The researchers said the model’s level of performance was particularly remarkable considering that the dataset used to train the pan-cancer model was not subjected to the subpopulation enrichment and quality control performed to train artificial intelligence models used commercially and clinically.

one,siPerformance as measured by the AUC of three clinical products compared to the pan-carcinoma model trained on Virchow embeddings, in the rare variant (one) and product test datasets (si). The pan-cancer detector, trained on embeddings of Virchow foundation models, achieves similar performance to clinical-grade products in general and outperforms them in rare cancer variants. doThe pan-cancer detector was trained on fewer labeled samples than the prostate, breast, and BLN clinical models, including a small fraction of the prostate (cyan), breast (blue), and BLN (yellow) tissue samples that these clinical models were trained on. Hey, A categorization of pan-cancer model failure patterns and four canonical examples of primary failure types. In all tables, * is used to indicate pairwise statistical significance (*P < 0.05, **P < 0.01, ***P < 0.001, ****P < 0.0001, test DeLong pairwise). Error bars indicate the two-sided 95% confidence interval, calculated by DeLong's method. C., carcinoma.

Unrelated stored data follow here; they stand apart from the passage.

Lemma view_delete s s' ns key :
  root s' = root s → tree s' = delete (object_file (root s) ns key) (tree s) →
  ns_Valid ns = true → valid_key key = true →
  view s' ns key = None ∧
  ∀ ns' key', ns_Valid ns' = true → valid_key key' = true → (ns', key') ≠ (ns, key) →
    view s' ns' key' = view s ns' key'.
Proof.
  intros Hr Ht Hns Hk. unfold view. rewrite Hr, Ht. split; [by rewrite lookup_delete_eq|].
  intros ns' key' Hns' Hk' Hne. rewrite lookup_delete_ne; [done|].
  intros He. apply object_file_inj in He as [-> ->]; done.
Qed.

Lemma check_ref_cases ns key (s : Store) :
  (∃ e, check_ref ns key s = (s, Err e) ∧ (ns_Valid ns = true → valid_key key = true → False)) ∨
  (ns_Valid ns = true ∧ valid_key key = true ∧ check_ref ns key s = (s, Ok tt)).
Proof.
  unfold check_ref, valid_key. mrun. destruct (ns_Valid ns); simpl; mrun; [|left; eexists; split; [done|done]].
  destruct (ValidateKey key); mrun; [left; eexists; split; [done|done]|by right].
Qed.

(** [Delete] on every branch. *)
Lemma Delete_spec stat rm idx ns key s s' res :
  store_wf s → Delete stat rm idx ns key s = (s', res) →
  store_wf s' ∧ same_config s s' ∧ closed s' = closed s ∧
  match res with
  | Err _ => tree s' = tree s ∧ index s' = index s
  | Ok _ =>
      ns_Valid ns = true ∧ valid_key key = true ∧
      ((tree s' = tree s ∧ (rm = None → tree s !! object_file (root s) ns key = None) ∧ index s' = index s) ∨
       (is_Some (tree s !! object_file (root s) ns key) ∧
        tree s' = delete (object_file (root s) ns key) (tree s) ∧
        index s' = (λ i, (Remove idx ns key i).1) <$> index s))
  end.
Proof.
  intros Hwf. unfold Delete. mrun.
  destruct (check_ref_cases ns key s) as [(e & -> & _)|(Hns & Hk & ->)]; [by intros [= <- <-]|].
  mrun. destruct (unlink stat rm ns key s) as [s1 r1] eqn:Hu.
  destruct (unlink_spec _ _ _ _ _ _ _ Hwf Hns Hk Hu) as (Hwf1 & Hcfg & Hcl & Hi & Heff).
  destruct r1 as [[sz|]|e]; mrun; intros [= <- <-].
  - pose proof (on_index_same (λ i, (Remove idx ns key i).1) s1) as Hsd.
    split; [by eapply same_disk_wf|]. destruct Hsd as ((?&?&?&?)&?&?&?), Hcfg as (?&?&?&?).
    split; [repeat split; congruence|]. split; [congruence|]. split; [done|]. split; [done|]. right.
    destruct Heff as (x & Hx & Ht & _). rewrite on_index_fmap, Hi. split; [eauto|]. split; [congruence|done].
  - do 3 (split; [done|]). split; [done|]. split; [done|]. left. by destruct Heff.
  - done.
Qed.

Inv., invasive.

conclusions

In conclusion, the study showed that a porcine model trained using Virchow integrations was able to perform comparably and often better than clinical-grade models in detecting common and rare cancers, despite being trained on datasets with fewer tissue labels.

Overall, the findings highlighted the importance and utility of fundamental models such as Virchow in applications involving a limited amount of training data, providing the basis for various clinical models in cancer pathology.